* _Description of the task_
Lines of the listing that contain "unfold" need to be copied.

* _Task data_
Lemma decode_span_ok m span d (s : SI) :
  span_ok m span -> sink_ok s -> dec_ok d ->
  exists s',
    decode_span m span d s
      = Ok (counted (length (span_msgs m span)) (span_errors m span) (inc_spans d), s',
            Z.of_nat (length (span_msgs m span))) /\
    sink_ok s' /\ sink_log s' = sink_log s ++ span_msgs m span.
Proof.
  intros [[Hl _] Hm] Hs Hd. destruct span as [[a|] len id]; cbn [sp_data sp_len] in *.
  - destruct (Hm a eq_refl) as (bs & El).
    unfold span_msgs, span_errors, span_bytes. cbn [sp_data sp_len]. rewrite El.
    by apply decode_span_spec.
  - exists s. cbn. by rewrite app_nil_r, counted_0 by (by apply inc_spans_ok).
Qed.

End span.

(** ** Polling *)

Section poll.
Context {SI SR : Type} `{Sink InboundOrderMsg SI} `{Sink Z SR} (N : Z).

(** The counters after a list of spans. *)
Definition counted_spans (m : memory) (spans : list RawByteSpan) (d : Decoder) : Decoder :=
  foldl (fun d span => counted (length (span_msgs m span)) (span_errors m span) (inc_spans d))
    d spans.

Lemma poll_loop_spec m spans k :
  Forall (span_ok m) spans ->
  forall raw d (s : SI) (r : SR) n,
  ring_rep N raw spans -> sink_ok s -> sink_ok r -> dec_ok d ->
  let batch := take k spans in
  exists raw' s' r',
    poll_loop N k m raw d s r n
      = Ok (raw', counted_spans m batch d, s', r', n + Z.of_nat (length batch)) /\
    ring_rep N raw' (drop k spans) /\ sink_ok s' /\ sink_ok r' /\
    sink_log s' = sink_log s ++ (batch ≫= span_msgs m) /\
    sink_log r' = sink_log r ++ (sp_buf_id <$> batch).
Proof.
  revert spans. induction k as [|k IH]; intros spans Hall raw d s r n Hraw Hs Hr Hd batch;
    cbn [poll_loop].
  { exists raw, s, r. unfold batch. cbn. by rewrite !app_nil_r, Z.add_0_r. }
  pose proof (rr_pow _ _ _ Hraw) as HN. destruct spans as [|span spans].
  { rewrite (try_pop_empty N raw Hraw). cbn [bind]. exists raw, s, r. unfold batch. cbn.
    by rewrite !app_nil_r, Z.add_0_r. }
  inversion Hall as [|? ? Hsp Hall']; subst.
  rewrite (try_pop_cons N HN raw span spans Hraw). cbn [bind].
  destruct (decode_span_ok m span d s Hsp Hs Hd) as (s1 & -> & Hs1 & Hlog1). cbn [bind].
  destruct (sink_push_ok (sp_buf_id span) r Hr) as (r1 & -> & Hr1 & Hlogr). cbn [bind].
  destruct (IH spans Hall' _ (counted (length (span_msgs m span)) (span_errors m span) (inc_spans d))
    s1 r1 (n + 1) (ring_rep_pop N HN raw spans span Hraw) Hs1 Hr1)
    as (raw' & s' & r' & E & Hraw' & Hs' & Hr' & El & Er); [by apply counted_ok, inc_spans_ok|].
  exists raw', s', r'. unfold batch. cbn [take drop]. rewrite E. split_and!; try done.
  - do 2 f_equal. cbn [length]. lia.
  - by rewrite El, Hlog1, <- app_assoc.
  - by rewrite Er, Hlogr, <- app_assoc.
Qed.

End poll.
(* ===== verification/UringSenderProps.v ===== *)
(** * The sender's invariant and its properties

    Every buffer taken belongs to exactly one request that is queued or in
    flight; what such a request points to is not touched until it
    completes. *)

From stdpp Require Import base numbers list gmap fin_maps.
From Stdlib Require Import ZArith Lia.
From S2P Require Import Prelude.
From S2P Require Import SPSCQueue.
From S2P Require Import WireProtocol.
From S2P Require Import Decoder.
From S2P Require Import Uring.
From S2P Require Import UringSender.

(** ** Counting slots *)

Lemma elem_of_slots_range (n : nat) (l : list Z) :
  NoDup l -> (forall z, z ∈ l -> 0 <= z < Z.of_nat n) -> (length l <= n)%nat.
Proof.
  intros Hnd Hr. replace n with (length (seqZ 0 (Z.of_nat n))) by (rewrite length_seqZ; lia).
  apply submseteq_length, NoDup_submseteq; [done|]. intros z Hz. apply elem_of_seqZ.
  specialize (Hr z Hz). lia.
Qed.

Lemma slots_cover (n : nat) (l : list Z) :
  (forall i, (i < n)%nat -> Z.of_nat i ∈ l) -> (n <= length l)%nat.
Proof.
  intros Hc. replace n with (length (seqZ 0 (Z.of_nat n))) by (rewrite length_seqZ; lia).
  apply submseteq_length, NoDup_submseteq; [apply NoDup_seqZ|].
  intros z Hz%elem_of_seqZ. rewrite <- (Z2Nat.id z) by lia. apply Hc. lia.
Qed.

Lemma first_free_spec l i :
  (exists k, l !! k = Some false) ->
  exists k, first_free l i = Some (i + Z.of_nat k) /\ l !! k = Some false.
Proof.
  revert i. induction l as [|b l IH]; intros i [k Hk]; [done|]. cbn [first_free]. destruct b.
  - destruct k as [|k]; [done|]. destruct (IH (i + 1)) as (k' & -> & Hk'); [by exists k|].
    exists (S k'). split; [f_equal; lia|done].
  - exists 0%nat. by rewrite Z.add_0_r.
Qed.

Lemma load_bytes_frame m m' a n :
  (forall c, (a <= c < a + n)%nat -> m' !! c = m !! c) -> load_bytes m' a n = load_bytes m a n.
Proof.
  revert a. induction n as [|n IH]; intros a Hc; cbn [load_bytes]; [done|].
  rewrite Hc by lia. destruct (m !! a); [|done]. rewrite IH; [done|]. intros c Hlt. apply Hc. lia.
Qed.

(** The bytes on the wire for a report. *)
Definition report_bytes (r : ExecutionReport) : list Z :=
  bytes_of_WireExecReport
    (mkWireExecReport 16 48 (ExKind_u8 (er_kind r)) 0 0 0 (er_order_id r)
       (er_counterpart_order_id r) (er_exec_price r) (er_exec_quantity r)
       (er_leaves_quantity r) (er_timestamp_ns r)).

Lemma length_report_bytes r : length (report_bytes r) = 48%nat.
Proof. unfold report_bytes, bytes_of_WireExecReport. by rewrite !length_app, !length_le_bytes. Qed.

* _Solution for this task_
    unfold span_msgs, span_errors, span_bytes. cbn [sp_data sp_len]. rewrite El.
  { exists raw, s, r. unfold batch. cbn. by rewrite !app_nil_r, Z.add_0_r. }
  { rewrite (try_pop_empty N raw Hraw). cbn [bind]. exists raw, s, r. unfold batch. cbn.
  exists raw', s', r'. unfold batch. cbn [take drop]. rewrite E. split_and!; try done.
Proof. unfold report_bytes, bytes_of_WireExecReport. by rewrite !length_app, !length_le_bytes. Qed.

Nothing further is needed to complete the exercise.